[ 
https://issues.apache.org/jira/browse/TIKA-3069?page=com.atlassian.jira.plugin.system.issuetabpanels:comment-tabpanel&focusedCommentId=17059582#comment-17059582
 ] 

Carina Antunes commented on TIKA-3069:
--------------------------------------

Thank you so much for the details! 
{quote} If you're not looking for the literal bytes of the embedded files, 
/unpack is not for you. Perhaps we could look into compressing /rmeta?
{quote}
That would be great! Please look into it. Because of that for now unpack still 
seems the best option for us.

> Unpack with header X-Tika-PDFextractInlineImages does not extract content 
> from image
> ------------------------------------------------------------------------------------
>
>                 Key: TIKA-3069
>                 URL: https://issues.apache.org/jira/browse/TIKA-3069
>             Project: Tika
>          Issue Type: Bug
>          Components: server
>    Affects Versions: 1.23
>         Environment: Docker image *apache/tika:1.23-full*
>            Reporter: Carina Antunes
>            Priority: Major
>         Attachments: file.pdf, output.zip, parser.json
>
>
> Expected content to be extracted from pdf with image using tesseract, ie same 
> behaviour of _/rmeta/text, but instead no content is extracted._
> Response from */unpack/all* _:_
> {code:java}
> $ curl -T file.pdf http://localhost:9998/unpack/all --header 
> "X-Tika-PDFextractInlineImages: true" > output.zip    
> __TEXT__
>  [image: image0.jpg]
> __METADATA__
>  "pdf:unmappedUnicodeCharsPerPage","0" "pdf:PDFVersion","1.4" 

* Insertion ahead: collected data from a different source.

(** C34: [libbpf_nla_parse] on any bytes returns and reads only the stream it is
    given (the result is never [None]).  It returns [-EINVAL] exactly when an
    attribute of a type up to [maxtype] breaks the policy, and else 0 with
    the index holding, for every type, the last attribute of that type in the
    stream; attributes of greater types are ignored. *)
Theorem libbpf_nla_parse_spec msg maxtype head len policy :
  Forall is_byte msg -> 0 <= head -> head + len <= zlen msg -> 0 <= maxtype ->
  policy_wf maxtype policy ->
  exists ret tb l, libbpf_nla_parse msg maxtype head len policy = Some (ret, tb) /\
    nla_stream msg head len l /\ Forall (attr_inside head len) l /\
    ((ret = 0 /\ (forall a, a ∈ l -> a_type a <= maxtype -> attr_ok msg policy a) /\
      zlen tb = maxtype + 1 /\
      forall t, 0 <= t <= maxtype -> znth tb t = Some (a_off <$> last_attr t l)) \/
     (ret = - EINVAL /\ exists a, a ∈ l /\ a_type a <= maxtype /\ ~ attr_ok msg policy a)).
Proof.
  intros Hb Hh Hl Hm Hp.
  set (tb0 := replicate (Z.to_nat (maxtype + 1)) (@None Z)).
  assert (Htb0 : zlen tb0 = maxtype + 1) by (unfold tb0; rewrite zlen_replicate; lia).
  destruct (nla_parse_loop_spec (S (Z.to_nat len)) msg tb0 maxtype head len policy)
    as (ret & tb & l & He & [Hs Hi Hr]); [done.. | lia |].
  exists ret, tb, l. split_and!; [done..|].
  destruct Hr as [(-> & Hv & Hz & Ht)|Hr]; [left | by right]. split_and!; [done..|].
  intros t Hrange. rewrite Ht by done. destruct (last_attr t l); cbn; [done |].
  unfold znth, tb0. case_if; [lia |]. apply lookup_replicate. split; [done | lia].
Qed.

(** ** The builder *)

(** [nlattr_add] of each pair of a type and a payload, up to the first failure;
    an empty payload is passed as the null pointer. *)
Fixpoint nlattr_add_all (req : libbpf_nla_req) (l : list (Z * list Z)) : Z * libbpf_nla_req :=
  match l with
  | [] => (0, req)
  | (t, bs) :: l =>
      let '(err, req) := nlattr_add req t (match bs with [] => None | _ => Some bs end) (zlen bs) in
      if negb (err =? 0) then (err, req) else nlattr_add_all req l
  end.

(** The bytes the attributes take. *)
Fixpoint attrs_span (l : list (Z * list Z)) : Z :=
  match l with [] => 0 | (t, bs) :: l => NLA_ALIGN (4 + zlen bs) + attrs_span l end.

(** The memory holds the attributes one after the other from [pos] on. *)
Fixpoint attrs_at (mem : list Z) (pos : Z) (l : list (Z * list Z)) : Prop :=
  match l with
  | [] => True
  | (t, bs) :: l =>
      load mem pos 2 = Some (4 + zlen bs) /\ load mem (pos + 2) 2 = Some t /\
      slice mem (pos + 4) (zlen bs) = Some bs /\
      attrs_at mem (pos + NLA_ALIGN (4 + zlen bs)) l
  end.

Fixpoint attrs_index (pos : Z) (l : list (Z * list Z)) : list attr :=
  match l with
  | [] => []
  | (t, bs) :: l => Attr pos t (zlen bs) :: attrs_index (pos + NLA_ALIGN (4 + zlen bs)) l
  end.

Definition attr_arg_ok (x : Z * list Z) : Prop :=
  0 <= x.1 < 16384 /\ zlen x.2 < 65532 /\ Forall is_byte x.2.

(** A request whose length covers at least the header ([struct nlmsghdr], 16 bytes), in
    memory of moderate size. *)
Definition req_wf (req : libbpf_nla_req) : Prop :=
  Forall is_byte (req_mem req) /\ 16 <= req_len req <= zlen (req_mem req) /\
  zlen (req_mem req) <= INT_MAX.

Lemma attrs_span_nonneg l : 0 <= attrs_span l.
Proof.
  induction l as [|[t bs] l IH]; cbn; [done |]. rewrite NLA_ALIGN_eq.
  pose proof (zlen_nonneg bs). lia.
Qed.

Lemma attrs_at_app mem pos l k :
  attrs_at mem pos (l ++ k) <-> attrs_at mem pos l /\ attrs_at mem (pos + attrs_span l) k.
Proof.
  revert pos. induction l as [|[t bs] l IH]; intros pos; cbn.
  - rewrite Z.add_0_r. tauto.
  - rewrite IH, Z.add_assoc. tauto.
Qed.

(** Only the bytes of the attributes matter. *)
Lemma attrs_at_frame mem mem' pos l :
  (forall off n, pos <= off -> off + n <= pos + attrs_span l -> slice mem' off n = slice mem off n) ->
  attrs_at mem pos l -> attrs_at mem' pos l.
Proof.
  revert pos. induction l as [|[t bs] l IH]; intros pos Hf; cbn [attrs_at attrs_span] in *; [done |].
  pose proof (attrs_span_nonneg l). pose proof (zlen_nonneg bs).
  pose proof (NLA_ALIGN_eq (4 + zlen bs)). unfold load. intros (Ha & Hb & Hc & Hd).
  rewrite !Hf by lia. split_and!; [done..|]. apply IH; [|done].
  intros off n ??. apply Hf; lia.
Qed.

Lemma attrs_stream mem pos l :
  Forall attr_arg_ok l -> attrs_at mem pos l ->
  nla_stream mem pos (attrs_span l) (attrs_index pos l).
Proof.
  revert pos. induction l as [|[t bs] l IH]; intros pos Hok Hat.
  { by constructor. }
  apply Forall_cons in Hok as [(Ht & Hb & _) Hok]. cbn [attrs_at attrs_index attrs_span fst snd] in *.
  destruct Hat as (Hat1 & Hat2 & Hat3 & Hat4). pose proof (attrs_span_nonneg l).
  pose proof (zlen_nonneg bs). pose proof (NLA_ALIGN_eq (4 + zlen bs)).
  replace (zlen bs) with (4 + zlen bs - 4) at 2 by lia. econstructor.
  - unfold nla_ok, nla_len_field. rewrite Hat1. cbn [mbind option_bind].
    replace (4 <=? _) with true by lia. f_equal. lia.
  - exact Hat1.
  - unfold nla_type. rewrite Hat2. cbn. f_equal. change 16383 with (Z.ones 14).
    rewrite Z.land_ones by lia. apply Z.mod_small. lia.
  - replace (NLA_ALIGN _ + attrs_span l - NLA_ALIGN _) with (attrs_span l) by lia. by apply IH.
Qed.

Lemma nla_stream_det msg nla rem l l' :
  nla_stream msg nla rem l -> nla_stream msg nla rem l' -> l = l'.
Proof.
  intros H. revert l'. induction H; intros l' H'; inversion H'; subst; try congruence.
  assert (len0 = len) as -> by congruence. assert (type0 = type) as -> by congruence.
  f_equal. auto.
Qed.

Lemma nlattr_add_spec req t bs :
  req_wf req -> attr_arg_ok (t, bs) ->
  let '(err, req') := nlattr_add req t (match bs with [] => None | _ => Some bs end) (zlen bs) in
  let tail := req_tail req in
  if tail + NLA_ALIGN (4 + zlen bs) <=? zlen (req_mem req) then
    err = 0 /\ req_wf req' /\ req_tail req' = tail + NLA_ALIGN (4 + zlen bs) /\
    req_len req' = tail + NLA_ALIGN (4 + zlen bs) /\
    zlen (req_mem req') = zlen (req_mem req) /\
    attrs_at (req_mem req') tail [(t, bs)] /\
    (forall off n, 4 <= off -> off + n <= tail -> slice (req_mem req') off n = slice (req_mem req) off n)
  else err = - EMSGSIZE /\ req' = req.
Proof.
  intros (Hb & Hl & Hs) (Ht & Hbs & Hbb). cbn [fst snd] in *. unfold INT_MAX in *.
  unfold nlattr_add, req_tail, NLA_HDRLEN. pose proof (zlen_nonneg bs).
  pose proof (NLMSG_ALIGN_eq (req_len req) ltac:(lia)) as Ha.
  pose proof (NLA_ALIGN_eq (4 + zlen bs)) as Hal.
  set (tail := NLMSG_ALIGN (req_len req)) in *. rewrite u32_small by lia.
  case_if; [by replace (_ <=? _) with false by lia |]. replace (_ <=? _) with true by lia.
  assert (Hnull : Bool.eqb (match match bs with [] => None | _ => Some bs end with
      Some _ => true | None => false end) (negb (zlen bs =? 0)) = true).
  { destruct bs as [|b bs]; [done |]. rewrite zlen_cons. pose proof (zlen_nonneg bs).
    by replace (1 + zlen bs =? 0) with false by lia. }
  rewrite Hnull. cbn [negb].
  rewrite (uwrap_small 16 (4 + zlen bs)), (uwrap_small 16 t) by lia.
  set (mem1 := memcpy (req_mem req) (tail + 2) (le_split 2 t)).
  set (mem2 := memcpy mem1 tail (le_split 2 (4 + zlen bs))).
  assert (Hl2 : forall v, zlen (le_split 2 v) = 2) by done.
  assert (Hz1 : zlen mem1 = zlen (req_mem req)) by (apply zlen_memcpy; rewrite ?Hl2; lia).
  assert (Hz2 : zlen mem2 = zlen (req_mem req)) by (unfold mem2; rewrite zlen_memcpy; rewrite ?Hl2; lia).
  set (mem3 := match bs with [] => None | _ => Some bs end).
  assert (Hm3 : match mem3 with Some bs0 => memcpy mem2 (tail + 4) bs0 | None => mem2 end =
    memcpy mem2 (tail + 4) bs).
  { unfold mem3. destruct bs; [|done]. unfold memcpy. cbn [app]. rewrite zlen_nil, Z.add_0_r.
    by rewrite ztake_zdrop. }
  rewrite Hm3. set (mem4 := memcpy mem2 (tail + 4) bs).
  assert (Hz3 : zlen mem4 = zlen (req_mem req)) by (unfold mem4; rewrite zlen_memcpy; lia).
  assert (Hkeep : forall off n, off + n <= tail -> slice mem4 off n = slice (req_mem req) off n).
  { intros off n Ho. unfold mem4. rewrite slice_memcpy_before by lia. unfold mem2.
    rewrite slice_memcpy_before by (rewrite ?Hl2; lia). unfold mem1.
    by rewrite slice_memcpy_before by (rewrite ?Hl2; lia). }
  assert (Hlen4 : req_len (NlaReq mem4) = req_len req) by (unfold req_len, load; cbn [req_mem]; by rewrite Hkeep by lia).
  rewrite Hlen4. fold tail. rewrite u32_small by lia. unfold set_req_len. cbn [req_mem].
  assert (Htail : NLMSG_ALIGN (tail + NLA_ALIGN (4 + zlen bs)) = tail + NLA_ALIGN (4 + zlen bs))
    by (rewrite NLMSG_ALIGN_eq; lia).
  assert (Hl4 : forall v, zlen (le_split 4 v) = 4) by done.
  set (mem5 := memcpy mem4 0 (le_split 4 (tail + NLA_ALIGN (4 + zlen bs)))).
  assert (Hz5 : zlen mem5 = zlen (req_mem req)) by (unfold mem5; rewrite zlen_memcpy; rewrite ?Hl4; lia).
  assert (Hlen5 : req_len (NlaReq mem5) = tail + NLA_ALIGN (4 + zlen bs)).
  { unfold req_len. cbn [req_mem]. unfold mem5. rewrite (load_store_eq mem4 0 4); [done | lia | lia | lia]. }
  assert (Hlate : forall off n, 4 <= off -> slice mem5 off n = slice mem4 off n)
    by (intros off n Ho; unfold mem5; by rewrite slice_memcpy_after by (rewrite ?Hl4; lia)).
  rewrite Hlen5. split_and!; [done | | exact Htail | done | exact Hz5 | |].
  - split_and!; rewrite ?Hlen5; cbn [req_mem]; unfold INT_MAX; try lia.
    repeat (apply Forall_memcpy; [|done || apply le_split_bytes]). done.
  - apply (attrs_at_frame mem4); [intros off n Ho _; apply Hlate; lia |].
    cbn [attrs_at]. split_and!; [| | by apply slice_memcpy_eq; lia | done]; unfold load, mem4.
    all: rewrite slice_memcpy_before by lia.
    + apply (load_store_eq mem1 tail 2); lia.
    + unfold mem2. rewrite slice_memcpy_after by (rewrite ?Hl2; lia).
      apply (load_store_eq (req_mem req) (tail + 2) 2); lia.
  - intros off n Ho Ht'. cbn [req_mem]. rewrite Hlate by lia. by apply Hkeep.
Qed.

> "X-Parsed-By","org.apache.tika.parser.DefaultParser","org.apache.tika.parser.pdf.PDFParser"
>  "pdf:hasXFA","false" "access_permission:modify_annotations","true" 
> "access_permission:can_print_degraded","true" 

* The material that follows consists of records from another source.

(** ** Splitting by function *)

(** The loop of [dissect_jited_func]: [jp] is the offset of [jited_linfo], and
    [idx], [per] are the two arrays being filled.  It gives the error, or
    [f], [prev_i] and the arrays. *)
Fixpoint dissect_loop (fuel : nat) (raw : list Z) (jrec nr nf : Z) (ksym_func ksym_len : list Z)
    (i prev_i f jp : Z) (idx per : list (option Z)) :
  option (result (Z * Z * list (option Z) * list (option Z))) :=
  if (i <? nr) && (f <? nf) then
    match fuel with
    | O => None
    | S fuel =>
        last_jited_linfo ← load raw jp 8;
        let jp := jp + jrec in
        jited ← load raw jp 8;
        ksym ← znth ksym_func f;
        if ksym =? jited then
          let idx := zupd idx f (Some i) in
          kprev ← znth ksym_func (f - 1);
          klen ← znth ksym_len (f - 1);
          if klen <? u64 (last_jited_linfo - kprev + 1) then Some (Err EINVAL) else
          let per := zupd per (f - 1) (Some (u32 (i - prev_i))) in
          dissect_loop fuel raw jrec nr nf ksym_func ksym_len (i + 1) i (f + 1) jp idx per
        else if jited <=? last_jited_linfo then Some (Err EINVAL)
        else dissect_loop fuel raw jrec nr nf ksym_func ksym_len (i + 1) prev_i f jp idx per
    end
  else Some (Ok (f, prev_i, idx, per)).

Definition dissect_jited_func (p : bpf_prog_linfo) (ksym_func ksym_len : list Z) :
  option (result bpf_prog_linfo) :=
  jited ← load (raw_jited_linfo p) 0 8;
  ksym0 ← znth ksym_func 0;
  if negb (ksym0 =? jited) then Some (Err EINVAL) else
  let idx := zupd (jited_linfo_func_idx p) 0 (Some 0) in
  r ← dissect_loop (Z.to_nat (nr_linfo p)) (raw_jited_linfo p) (jited_rec_size p) (nr_linfo p)
        (nr_jited_func p) ksym_func ksym_len 1 0 1 0 idx (nr_jited_linfo_per_func p);
  match r with
  | Err e => Some (Err e)
  | Ok (f, prev_i, idx, per) =>
      if negb (f =? nr_jited_func p) then Some (Err EINVAL) else
      let per := zupd per (nr_jited_func p - 1) (Some (u32 (nr_linfo p - prev_i))) in
      Some (Ok (ProgLinfo (raw_linfo p) (raw_jited_linfo p) per idx (nr_linfo p) (nr_jited_func p)
                          (rec_size p) (jited_rec_size p)))
  end.

(** ** Building the tables *)
Definition bpf_prog_linfo__new (info : bpf_prog_info) (o : oracle) :
  option (result bpf_prog_linfo * oracle) :=
  let nr := nr_line_info info in
  if nr =? 0 then Some (Err EINVAL, o) else
  if line_info_rec_size info <? 4 then Some (Err EINVAL, o) else
  let '(ok, o) := alloc o in
  if negb ok then Some (Err ENOMEM, o) else
  let rec := line_info_rec_size info in
  let data_sz := u64 (nr * rec) in
  let '(ok, o) := alloc o in
  if negb ok then Some (Err EINVAL, o) else
  raw ← slice (line_info info) 0 data_sz;
  let nf := nr_jited_ksyms info in
  match jited_line_info info, jited_ksyms info, jited_func_lens info with
  | Some jinfo, Some ksyms, Some lens =>
      if (nf =? 0) || negb (nr_jited_line_info info =? nr) ||
         (jited_line_info_rec_size info <? 8) || negb (nr_jited_func_lens info =? nf)
      then Some (Ok (ProgLinfo raw [] [] [] nr 0 rec 0), o) else
      let jrec := jited_line_info_rec_size info in
      let data_sz := u64 (nr * jrec) in
      let '(ok, o) := alloc o in
      if negb ok then Some (Err EINVAL, o) else
      jraw ← slice jinfo 0 data_sz;
      let '(ok, o) := alloc o in
      if negb ok then Some (Err EINVAL, o) else
      let '(ok, o) := alloc o in
      if negb ok then Some (Err EINVAL, o) else
      let empty := replicate (Z.to_nat nf) None in
      r ← dissect_jited_func (ProgLinfo raw jraw empty empty nr nf rec jrec) ksyms lens;
      match r with
      | Err _ => Some (Err EINVAL, o)
      | Ok p => Some (Ok p, o)
      end
  | _, _, _ => Some (Ok (ProgLinfo raw [] [] [] nr 0 rec 0), o)
  end.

> "access_permission:extract_for_accessibility","true" 
> "access_permission:assemble_document","true" "xmpTPg:NPages","1" 
> "pdf:hasXMP","false" "dc:format","application/pdf; version=1.4" 

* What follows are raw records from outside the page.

(** The size of every known kind computed by [btf_type_size] is the size that a
    reader which does not know the kind computes in [btf_type_size_unknown] from the
    layout table the library writes ([layouts]), and it never overflows. *)
Theorem btf_type_size_layouts layout t :
  known_kind (btf_kind t) ->
  btf_type_size layout t = btf_type_size_unknown (Some layouts) t /\
  12 <= btf_type_size layout t < 2 ^ 28.
Proof.
  intros Hk. pose proof (vlen_range t) as Hv. rewrite (btf_type_size_known layout t Hk).
  unfold btf_type_size_unknown.
  destruct (btf_kind t) eqn:Hkind; try done; cbn [extra_words].
  all: erewrite kind_layout by (done || reflexivity); cbn [info_sz elem_sz].
  all: repeat match goal with
       | |- context [negb (?a mod 4 =? 0)] => change (negb (a mod 4 =? 0)) with false; cbv match
       end.
  all: rewrite u32_small by lia; rewrite u64_small by lia; rewrite s32_small by lia; lia.
Qed.

(** Sizes of unknown kinds are multiples of 4, or negative. *)
Lemma btf_type_size_unknown_mod layout t :
  btf_type_size_unknown layout t < 0 \/
  (12 <= btf_type_size_unknown layout t /\ btf_type_size_unknown layout t mod 4 = 0) \/
  exists l, layout = Some l /\ Exists (fun lk => ~ (0 <= info_sz lk < 256 /\ 0 <= elem_sz lk < 256)) l.
Proof.
  unfold btf_type_size_unknown. destruct layout as [l|]; [|left; done].
  destruct (znth l _) as [lk|] eqn:Hl; [|left; done].
  case_if; [left; done |]. case_if; [left; done |].
  destruct (decide (0 <= info_sz lk < 256 /\ 0 <= elem_sz lk < 256)) as [Hr|Hr].
  2: { right. right. exists l. split; [done |]. apply Exists_exists. exists lk. split; [|done].
       unfold znth in Hl. case_if_in Hl; [done |]. by eapply list_elem_of_lookup_2. }
  pose proof (vlen_range t) as Hv.
  pose proof (Z.mul_le_mono_nonneg (btf_vlen t) 16777215 (elem_sz lk) 255 ltac:(lia) ltac:(lia)
    ltac:(lia) ltac:(lia)) as Hle.
  pose proof (Z.mul_nonneg_nonneg (btf_vlen t) (elem_sz lk) ltac:(lia) ltac:(lia)) as Hge.
  assert (Hm : (btf_vlen t * elem_sz lk) mod 4 = 0).
  { rewrite Z.mul_mod by lia. replace (elem_sz lk mod 4) with 0 by lia. by rewrite Z.mul_0_r. }
  rewrite u32_small by lia. rewrite u64_small by lia. unfold swrap.
  set (x := btf_vlen t * elem_sz lk) in *. clearbody x. change (2 ^ 32) with 4294967296.
  change (2 ^ (32 - 1)) with 2147483648. lia.
Qed.
(* ===== verification/BtfParse.v ===== *)
(** * BtfParse: reading and writing the BTF format ([src/src/btf.c])

    [btf_new] with its steps: the header, the string, layout and type sections, the
    sanity check and the test for sorted names; and [btf_get_raw_data], which writes
    an object out in either byte order.  The host is little endian.  Raw data is a
    list of bytes; an error is [Err], and [None] is a read outside the data. *)
From S2P Require Import Prelude Hashmap Mem Strset BtfTypes Btf BtfFind.
Open Scope Z_scope.
Open Scope res_scope.

(** ** Words and bytes *)
Fixpoint words_of (l : list Z) : list Z :=
  match l with
  | a :: b :: c :: d :: l => le_combine [a; b; c; d] :: words_of l
  | _ => []
  end.

Definition bytes_of (ws : list Z) : list Z := mjoin (le_split 4 <$> ws).

(** ** Setters *)
Definition set_hdr (b : btf) (h : btf_header) : btf :=
  Btf h (raw_data b) (raw_data_swapped b) (raw_size b) (swapped_endian b) (types_data b)
    (types_data_cap b) (type_offs b) (type_offs_cap b) (nr_types b) (named_start_id b) (base_btf b)
    (start_id b) (start_str_off b) (strs_data b) (strs_set b) (strs_deduped b) (modifiable b)
    (has_hdr_extra b) (layout b) (ptr_sz b).

Definition set_raw (b : btf) (raw : option (list Z)) : btf :=
  Btf (hdr b) raw (raw_data_swapped b) (raw_size b) (swapped_endian b) (types_data b)
    (types_data_cap b) (type_offs b) (type_offs_cap b) (nr_types b) (named_start_id b) (base_btf b)
    (start_id b) (start_str_off b) (strs_data b) (strs_set b) (strs_deduped b) (modifiable b)
    (has_hdr_extra b) (layout b) (ptr_sz b).

Definition set_swapped (b : btf) (s : bool) : btf :=
  Btf (hdr b) (raw_data b) (raw_data_swapped b) (raw_size b) s (types_data b)
    (types_data_cap b) (type_offs b) (type_offs_cap b) (nr_types b) (named_start_id b) (base_btf b)
    (start_id b) (start_str_off b) (strs_data b) (strs_set b) (strs_deduped b) (modifiable b)
    (has_hdr_extra b) (layout b) (ptr_sz b).

Definition set_extra (b : btf) (e : bool) : btf :=
  Btf (hdr b) (raw_data b) (raw_data_swapped b) (raw_size b) (swapped_endian b) (types_data b)
    (types_data_cap b) (type_offs b) (type_offs_cap b) (nr_types b) (named_start_id b) (base_btf b)
    (start_id b) (start_str_off b) (strs_data b) (strs_set b) (strs_deduped b) (modifiable b)
    e (layout b) (ptr_sz b).

Definition set_strs_data (b : btf) (d : option (list Z)) : btf :=
  Btf (hdr b) (raw_data b) (raw_data_swapped b) (raw_size b) (swapped_endian b) (types_data b)
    (types_data_cap b) (type_offs b) (type_offs_cap b) (nr_types b) (named_start_id b) (base_btf b)
    (start_id b) (start_str_off b) d (strs_set b) (strs_deduped b) (modifiable b)
    (has_hdr_extra b) (layout b) (ptr_sz b).

Definition set_layout (b : btf) (l : option (list btf_layout)) : btf :=
  Btf (hdr b) (raw_data b) (raw_data_swapped b) (raw_size b) (swapped_endian b) (types_data b)
    (types_data_cap b) (type_offs b) (type_offs_cap b) (nr_types b) (named_start_id b) (base_btf b)
    (start_id b) (start_str_off b) (strs_data b) (strs_set b) (strs_deduped b) (modifiable b)
    (has_hdr_extra b) l (ptr_sz b).

(** The type data with its index. *)
Definition set_types (b : btf) (ws : list Z) (cap : Z) (offs : list Z) (ocap nr : Z) : btf :=
  Btf (hdr b) (raw_data b) (raw_data_swapped b) (raw_size b) (swapped_endian b) ws
    cap offs ocap nr (named_start_id b) (base_btf b)
    (start_id b) (start_str_off b) (strs_data b) (strs_set b) (strs_deduped b) (modifiable b)
    (has_hdr_extra b) (layout b) (ptr_sz b).

Definition set_named_start_id (b : btf) (n : Z) : btf :=
  Btf (hdr b) (raw_data b) (raw_data_swapped b) (raw_size b) (swapped_endian b) (types_data b)
    (types_data_cap b) (type_offs b) (type_offs_cap b) (nr_types b) n (base_btf b)
    (start_id b) (start_str_off b) (strs_data b) (strs_set b) (strs_deduped b) (modifiable b)
    (has_hdr_extra b) (layout b) (ptr_sz b).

> "pdf:charsPerPage","0" "access_permission:extract_content","true" 
> "access_permission:can_print","true" "access_permission:fill_in_form","true" 
> "pdf:encrypted","false" "access_permission:can_modify","true" 
> "Content-Type","application/pdf"
> {code}
>  
> Expected response similar to  */rmeta/text:*
> {code:java}
> $ curl -T file.pdf http://localhost:9998/rmeta/text --header 
> "X-Tika-PDFextractInlineImages: true"
> {
>   "Content-Type": "application/pdf",
>   "X-Parsed-By": [
>     "org.apache.tika.parser.DefaultParser",
>     "org.apache.tika.parser.pdf.PDFParser"
>   ],
>   "X-TIKA:embedded_depth": "0",
>   "X-TIKA:parse_time_millis": "4112",
>   "access_permission:assemble_document": "true",
>   "access_permission:can_modify": "true",
>   "access_permission:can_print": "true",
>   "access_permission:can_print_degraded": "true",
>   "access_permission:extract_content": "true",
>   "access_permission:extract_for_accessibility": "true",
>   "access_permission:fill_in_form": "true",
>   "access_permission:modify_annotations": "true",
>   "dc:format": "application/pdf; version\u003d1.4",
>   "pdf:PDFVersion": "1.4",
>   "pdf:charsPerPage": "0",
>   "pdf:encrypted": "false",
>   "pdf:hasXFA": "false",
>   "pdf:hasXMP": "false",
>   "pdf:unmappedUnicodeCharsPerPage": "0",
>   "xmpTPg:NPages": "1"
> },
> {
>   "Component 1": "Y component: Quantization table 0, Sampling factors 2 
> horiz/2 vert",
>   "Component 2": "Cb component: Quantization table 1, Sampling factors 1 
> horiz/1 vert",
>   "Component 3": "Cr component: Quantization table 1, Sampling factors 1 
> horiz/1 vert",
>   "Compression Type": "Baseline",
>   "Content-Type": "image/jpeg",
>   "Data Precision": "8 bits",
>   "File Modified Date": "Wed Mar 11 19:28:01 +00:00 2020",
>   "File Name": "apache-tika-16610492346701338708.tmp",
>   "File Size": "319936 bytes",
>   "Image Height": "1554 pixels",
>   "Image Width": "1206 pixels",
>   "Number of Components": "3",
>   "Number of Tables": "4 Huffman tables",
>   "X-Parsed-By": [
>     "org.apache.tika.parser.DefaultParser",
>     "org.apache.tika.parser.ocr.TesseractOCRParser",
>     "org.apache.tika.parser.jpeg.JpegParser"
>   ],
>   "X-TIKA:content": 
> "\n\n\n\n\n\n\n\n\n\n\n\n\n\n\n\n\n\n\n\n\n\n\n\n\n\n\n\nLorem 
> Ipsum\n\n\"Neque porro quisquam est qui dolorem ipsum quia dolor sit amet, 
> consectetur, adipisci velit...\"\n\nLorem ipsum dolor sit amet, 
> consectetur\nadipiscing elit. Etiam at posuere mauris.\nInterdum et malesuada 
> fames ac ante ipsum\nprimis in faucibus. Suspendisse potenti. Donec\nut 
> dapibus lectus. Aenean neque mauris,\nconvallis quis eros nec, molestie 
> rhoncus\nlectus. Aliquam dui mauris, sagittis ut posuere\nquis, tempor id 
> tellus. Nunc id varius dolor.\nFusce in elementum enim. Vestibulum\nimperdiet 
> pretium est et rhoncus. Nam in urna\nmauris. Nulla facilisi. Nullam sed 
> sapien libero.\nSed ligula arcu, auctor non nunc sed, viverra\nvehicula sem. 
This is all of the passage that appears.